Extra-Chill · chubes4 · May 31, 2026
diff --git a/inc/Engine/AI/Tools/ToolExecutor.php b/inc/Engine/AI/Tools/ToolExecutor.php
@@ -60,7 +60,6 @@ public static function executeTool(
 	): array {
 		$core            = new WP_Agent_Tool_Execution_Core();
 		$execution       = new ToolExecutionCore();
-		$available_tools = self::prepareToolDeclarations( $available_tools, $payload );
 		$prepared        = $core->prepareWP_Agent_Tool_Call( $tool_name, $tool_parameters, $available_tools, $payload );
 		if ( empty( $prepared['ready'] ) ) {
 			unset( $prepared['ready'] );
@@ -104,21 +103,30 @@ public static function executeTool(
 		}
 
 		if ( WP_Agent_Action_Policy::stagesApproval( $policy ) ) {
-			// Tool must declare how to build an action kind and summary.
-			// If it hasn't opted into the preview pipeline properly, fall
-			// back to 'direct' and log a warning — preview is a contract,
-			// not something we can synthesize for tools that don't cooperate.
+			// Tool must declare the pending-action kind. Preview is an approval
+			// contract, not metadata we can synthesize safely at execution time.
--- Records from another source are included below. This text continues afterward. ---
(** [truncate_utf8]: the loop walks down from the limit to a character
    boundary; position zero is one. *)
Fixpoint boundary_below (l : list ascii) (e : nat) : nat :=
  if is_char_boundary l e then e else match e with O => O | S e => boundary_below l e end.
Definition truncate_utf8 (value : string) (max_bytes : nat) : SchedulerResult string :=
  if (length (bytes value) <=? max_bytes)%nat then Ok value
  else s ← str_slice (bytes value) 0 (boundary_below (bytes value) max_bytes); Ok (of_bytes s).

(** ** Operations *)

(** [&mut JobRecord -> Result<A, SchedulerError>]. *)
Definition job_op (A : Type) : Type := JobRecord -> SchedulerResult A * JobRecord.
#[global] Instance job_ret : MRet job_op := fun A a r => (Ok a, r).
#[global] Instance job_bind : MBind job_op := fun A B k op r =>
  match op r with
  | (Ok a, r') => k a r'
  | (Err e, r') => (Err e, r')
  | (Panic, r') => (Panic, r')
  end.
Definition lift {A} (x : SchedulerResult A) : job_op A := fun r => (x, r).
Definition self : job_op JobRecord := fun r => (Ok r, r).
Definition set_state (s : JobState) : job_op unit := fun r =>
  (Ok tt, {| jr_schema := jr_schema r; jr_plan := jr_plan r; jr_state := s; attempts := attempts r; recovery_count := recovery_count r;
             created_unix := created_unix r; updated_unix := updated_unix r; last_error := last_error r |}).
Definition set_attempts (n : Z) : job_op unit := fun r =>
  (Ok tt, {| jr_schema := jr_schema r; jr_plan := jr_plan r; jr_state := jr_state r; attempts := n; recovery_count := recovery_count r;
             created_unix := created_unix r; updated_unix := updated_unix r; last_error := last_error r |}).
Definition set_recovery_count (n : Z) : job_op unit := fun r =>
  (Ok tt, {| jr_schema := jr_schema r; jr_plan := jr_plan r; jr_state := jr_state r; attempts := attempts r; recovery_count := n;
             created_unix := created_unix r; updated_unix := updated_unix r; last_error := last_error r |}).
Definition set_updated (t : Z) : job_op unit := fun r =>
  (Ok tt, {| jr_schema := jr_schema r; jr_plan := jr_plan r; jr_state := jr_state r; attempts := attempts r; recovery_count := recovery_count r;
             created_unix := created_unix r; updated_unix := t; last_error := last_error r |}).
Definition set_error (e : option string) : job_op unit := fun r =>
  (Ok tt, {| jr_schema := jr_schema r; jr_plan := jr_plan r; jr_state := jr_state r; attempts := attempts r; recovery_count := recovery_count r;
             created_unix := created_unix r; updated_unix := updated_unix r; last_error := e |}).

(** [u32::checked_add]. *)
Definition checked_add32 (a b : Z) : option Z := if a + b <? u32_limit then Some (a + b) else None.

Definition start (now_unix : Z) (policy : RetryPolicy) : job_op unit :=
  _ ← lift (policy_validate policy);
  r ← self;
  _ ← lift (match jr_state r with
            | Queued => Ok tt
            | RetryBackoff retry_at_unix => reject (now_unix <? retry_at_unix) (InvalidState "job is in backoff")
            | _ => Err (InvalidState "only a queued or due retry job can start")
            end);
  _ ← lift (reject (max_attempts policy <=? attempts r) (InvalidState "job exhausted its allowed attempts"));
  n ← lift (ok_or (checked_add32 (attempts r) 1) (InvalidState "job attempt counter overflow"));
  _ ← set_attempts n;
  _ ← set_state (Running now_unix);
  set_updated now_unix.

Definition finish_success (now_unix : Z) (coverage : RunCoverage) : job_op unit :=
  r ← self;
  _ ← lift (reject (negb (is_running (jr_state r))) (InvalidState "only a running job can succeed"));
  _ ← lift (reject (negb (is_complete coverage)) (InvalidCoverage "cannot complete job with missing valid times"));
  _ ← lift (reject (negb (matches_plan coverage (jr_plan r))) (InvalidCoverage "coverage does not belong to job"));
  _ ← set_state (Succeeded now_unix);
  _ ← set_updated now_unix;
  set_error None.

(** [now.checked_add(i64::try_from(delay)?)]. *)
Definition retry_time (now_unix delay : Z) : SchedulerResult Z :=
  d ← ok_or (i64_try_from delay) (InvalidState "retry delay exceeds timestamp range");
  ok_or (checked_add_i64 now_unix d) (InvalidState "retry timestamp overflow").

Definition finish_failure (now_unix : Z) (error : string) (policy : RetryPolicy) : job_op unit :=
  _ ← lift (policy_validate policy);
  r ← self;
  _ ← lift (reject (negb (is_running (jr_state r))) (InvalidState "only a running job can fail"));
  diagnostic ← lift (truncate_utf8 error MAX_LAST_ERROR_BYTES);
  _ ← set_error (Some diagnostic);
  _ ← set_updated now_unix;
  if max_attempts policy <=? attempts r then set_state (Failed now_unix)
  else
    delay ← lift (delay_after_attempt policy (attempts r));
    retry_at_unix ← lift (retry_time now_unix delay);
    set_state (RetryBackoff retry_at_unix).

Definition finish_failure_with_delay (now_unix : Z) (error : string) (policy : RetryPolicy) (retry_delay_seconds : Z) : job_op unit :=
  _ ← lift (reject ((retry_delay_seconds =? 0) || (max_backoff_seconds policy <? retry_delay_seconds))
              (InvalidState "retry delay must be in 1..=max_backoff_seconds"));
  _ ← finish_failure now_unix error policy;
  r ← self;
  if is_backoff (jr_state r) then
    retry_at_unix ← lift (retry_time now_unix retry_delay_seconds);
    set_state (RetryBackoff retry_at_unix)
  else mret tt.

Definition requeue_for_repair (now_unix : Z) (reason : string) : job_op unit :=
  r ← self;
  _ ← lift (reject (negb (is_succeeded (jr_state r) || is_failed (jr_state r))) (InvalidState "only a terminal job can be requeued for repair"));
  _ ← set_state Queued;
  _ ← set_attempts 0;
  _ ← set_updated now_unix;
  diagnostic ← lift (truncate_utf8 reason MAX_LAST_ERROR_BYTES);
  set_error (Some diagnostic).

Definition release_retry (now_unix : Z) : job_op unit :=
  r ← self;
  retry_at_unix ← lift (match jr_state r with
                        | RetryBackoff retry_at_unix => Ok retry_at_unix
                        | _ => Err (InvalidState "only a retry-backoff job can be released")
                        end);
  _ ← lift (reject (now_unix <? retry_at_unix) (InvalidState "job is in backoff"));
  _ ← set_state Queued;
  set_updated now_unix.

Definition recover_after_restart (now_unix : Z) : job_op bool :=
  r ← self;
  if negb (is_running (jr_state r)) then mret false
  else
    _ ← lift (reject (attempts r =? 0) (InvalidState "running job has no in-flight attempt"));
    _ ← set_attempts (attempts r - 1);
    n ← lift (ok_or (checked_add32 (recovery_count r) 1) (InvalidState "job recovery counter overflow"));
    _ ← set_recovery_count n;
    _ ← set_state Queued;
    _ ← set_updated now_unix;
    mret true.

(** ** Admission ([limits.rs]) *)

Record SchedulerLimits := { max_concurrent_jobs : Z; max_queued_jobs : Z }.
Inductive AdmissionDecision := StartNow | Queue | AtCapacity.

Definition limits_validate (l : SchedulerLimits) : SchedulerResult unit :=
  reject (max_concurrent_jobs l =? 0) (InvalidConfig "max_concurrent_jobs must be greater than zero").
Definition limits_new (concurrent queued : Z) : SchedulerResult SchedulerLimits :=
  let limits := {| max_concurrent_jobs := concurrent; max_queued_jobs := queued |} in
  _ ← limits_validate limits;
  Ok limits.
Definition limits_admit (l : SchedulerLimits) (running queued : Z) : SchedulerResult AdmissionDecision :=
  _ ← limits_validate l;
  _ ← reject (max_concurrent_jobs l <? running) (Capacity "running jobs exceed the configured maximum");
  _ ← reject (max_queued_jobs l <? queued) (Capacity "queued jobs exceed the configured maximum");
  if (running <? max_concurrent_jobs l) && (queued =? 0) then Ok StartNow
  else if queued <? max_queued_jobs l then Ok Queue
  else Ok AtCapacity.

(** ** Truncation *)

Lemma char_boundary_zero l : is_char_boundary l 0 = true.
Proof. done. Qed.

Lemma boundary_below_spec l e : is_char_boundary l (boundary_below l e) = true /\ (boundary_below l e <= e)%nat
  /\ forall k, (k <= e)%nat -> is_char_boundary l k = true -> (k <= boundary_below l e)%nat.
Proof.
  induction e as [|e (IH1 & IH2 & IH3)]; cbn [boundary_below].
  - rewrite char_boundary_zero. done.
  - destruct (is_char_boundary l (S e)) eqn:E; [done|]. split; [done|]. split; [lia|].
    intros k Hk Hb. destruct (decide (k = S e)) as [->|]; [congruence|]. apply IH3; [lia|done].
Qed.

(** The longest prefix that fits and ends at a character boundary. *)
Lemma truncate_spec value max_bytes : exists k, truncate_utf8 value max_bytes = Ok (of_bytes (take k (bytes value)))
  /\ (k <= length (bytes value))%nat /\ (k <= max_bytes)%nat /\ is_char_boundary (bytes value) k = true
  /\ forall j, (j <= length (bytes value))%nat -> (j <= max_bytes)%nat -> is_char_boundary (bytes value) j = true -> (j <= k)%nat.
Proof.
  unfold truncate_utf8. destruct (length (bytes value) <=? max_bytes)%nat eqn:E.
  - apply Nat.leb_le in E. exists (length (bytes value)). rewrite firstn_all, of_bytes_bytes. split_and!; try done.
    unfold is_char_boundary. by rewrite Nat.eqb_refl, orb_true_r.
  - apply Nat.leb_gt in E. destruct (boundary_below_spec (bytes value) max_bytes) as (Hb & Hle & Hmax).
    exists (boundary_below (bytes value) max_bytes). unfold str_slice. rewrite char_boundary_zero, Hb. cbn [andb Nat.leb mbind result_bind].
    rewrite Nat.sub_0_r. split_and!; [done|lia|lia|done|]. intros j _ Hj. by apply Hmax.
Qed.

Lemma truncate_bounded value max_bytes : exists s, truncate_utf8 value max_bytes = Ok s /\ str_len s <= Z.of_nat max_bytes.
Proof.
  destruct (truncate_spec value max_bytes) as (k & -> & _ & Hk & _). eexists. split; [done|].
  unfold str_len. rewrite bytes_of_bytes, length_take. lia.
Qed.

(** ** Back-off *)

Definition policy_ok (p : RetryPolicy) : Prop :=
  0 < max_attempts p < u32_limit /\ 0 < initial_backoff_seconds p <= max_backoff_seconds p /\ max_backoff_seconds p <= U64_MAX.

Lemma policy_validate_ok p : policy_ok p -> policy_validate p = Ok tt.
Proof. intros (H1 & H2 & H3). unfold policy_validate. zdecide. done. Qed.

Lemma delay_spec p attempt : policy_ok p -> 1 <= attempt ->
  delay_after_attempt p attempt = Ok (Z.min (initial_backoff_seconds p * 2 ^ (attempt - 1)) (max_backoff_seconds p)).
Proof.
  intros Hp Ha. unfold delay_after_attempt. rewrite policy_validate_ok by done. destruct Hp as (_ & [H1 H2] & H3).
  zdecide. cbn [reject mbind result_bind]. unfold checked_pow2, saturating_mul64. f_equal. unfold U64_MAX in *.
  destruct (attempt - 1 <? 64) eqn:E; unfold from_option, id; [lia|].
  assert (2 ^ 64 <= 2 ^ (attempt - 1)) by (apply Z.pow_le_mono_r; lia). nia.
Qed.

(** With a valid policy the delay after attempt [n] is the initial
    back-off doubled [n - 1] times and capped at the maximum, computed without
    the intermediate overflow of the 64-bit code being visible; it never lies
    outside the two configured bounds and never decreases. *)
Theorem backoff_is_capped_doubling p attempt :
  policy_ok p -> 1 <= attempt ->
  exists delay next,
    delay_after_attempt p attempt = Ok delay /\ delay_after_attempt p (attempt + 1) = Ok next
    /\ delay = Z.min (initial_backoff_seconds p * 2 ^ (attempt - 1)) (max_backoff_seconds p)
    /\ next = Z.min (2 * delay) (max_backoff_seconds p)
    /\ initial_backoff_seconds p <= delay <= next /\ next <= max_backoff_seconds p.
Proof.
  intros Hp Ha. do 2 eexists. rewrite !delay_spec by (done || lia). split; [done|]. split; [done|].
  assert (2 ^ (attempt + 1 - 1) = 2 * 2 ^ (attempt - 1)) as -> by (rewrite <- Z.pow_succ_r by lia; f_equal; lia).
  assert (1 <= 2 ^ (attempt - 1)) by (pose proof (Z.pow_pos_nonneg 2 (attempt - 1)); lia).
  destruct Hp as (_ & H2 & _). split; [done|]. nia.
Qed.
 			if ( empty( $tool_def['action_kind'] ) ) {
 				do_action(
 					'datamachine_log',
-					'warning',
-					'WP_Agent_Action_Policy: tool resolved to preview but is missing action_kind metadata; falling back to direct.',
+					'error',
+					'WP_Agent_Action_Policy: tool resolved to preview but is missing action_kind metadata; refusing execution.',
 					array(
 						'tool_name' => $tool_name,
 						'mode'      => $mode,
 						'agent_id'  => $agent_id,
 					)
 				);
+
+				return array(
+					'success'       => false,
+					'error'         => sprintf( 'Tool "%s" resolved to staged approval but is missing required pending-action metadata: action_kind.', $tool_name ),
+					'tool_name'     => $tool_name,
+					'action_policy' => $policy,
+					'metadata'      => array(
+						'error_type'       => 'missing_pending_action_metadata',
+						'missing_metadata' => array( 'action_kind' ),
+					),
+				);
 			} else {
 				$staged = PendingActionHelper::stage(
 					array(
@@ -151,7 +159,7 @@ public static function executeTool(
 			}
 		}
 
-		// Policy is 'direct' (or 'preview' fell back) — execute the tool normally.
+		// Policy is 'direct' — execute the tool normally.
 		$tool_result = $core->executePreparedTool( $tool_call, $tool_def, $execution, $payload );
 
 		// Automatic post origin tracking — applies to every tool whose result
@@ -173,35 +181,6 @@ public static function executeTool(
 		return $tool_result;
 	}
 
-	/**
-	 * Annotate Data Machine declarations with explicit runtime-context bindings.
-	 *
-	 * @param array $available_tools Tool declarations keyed by name.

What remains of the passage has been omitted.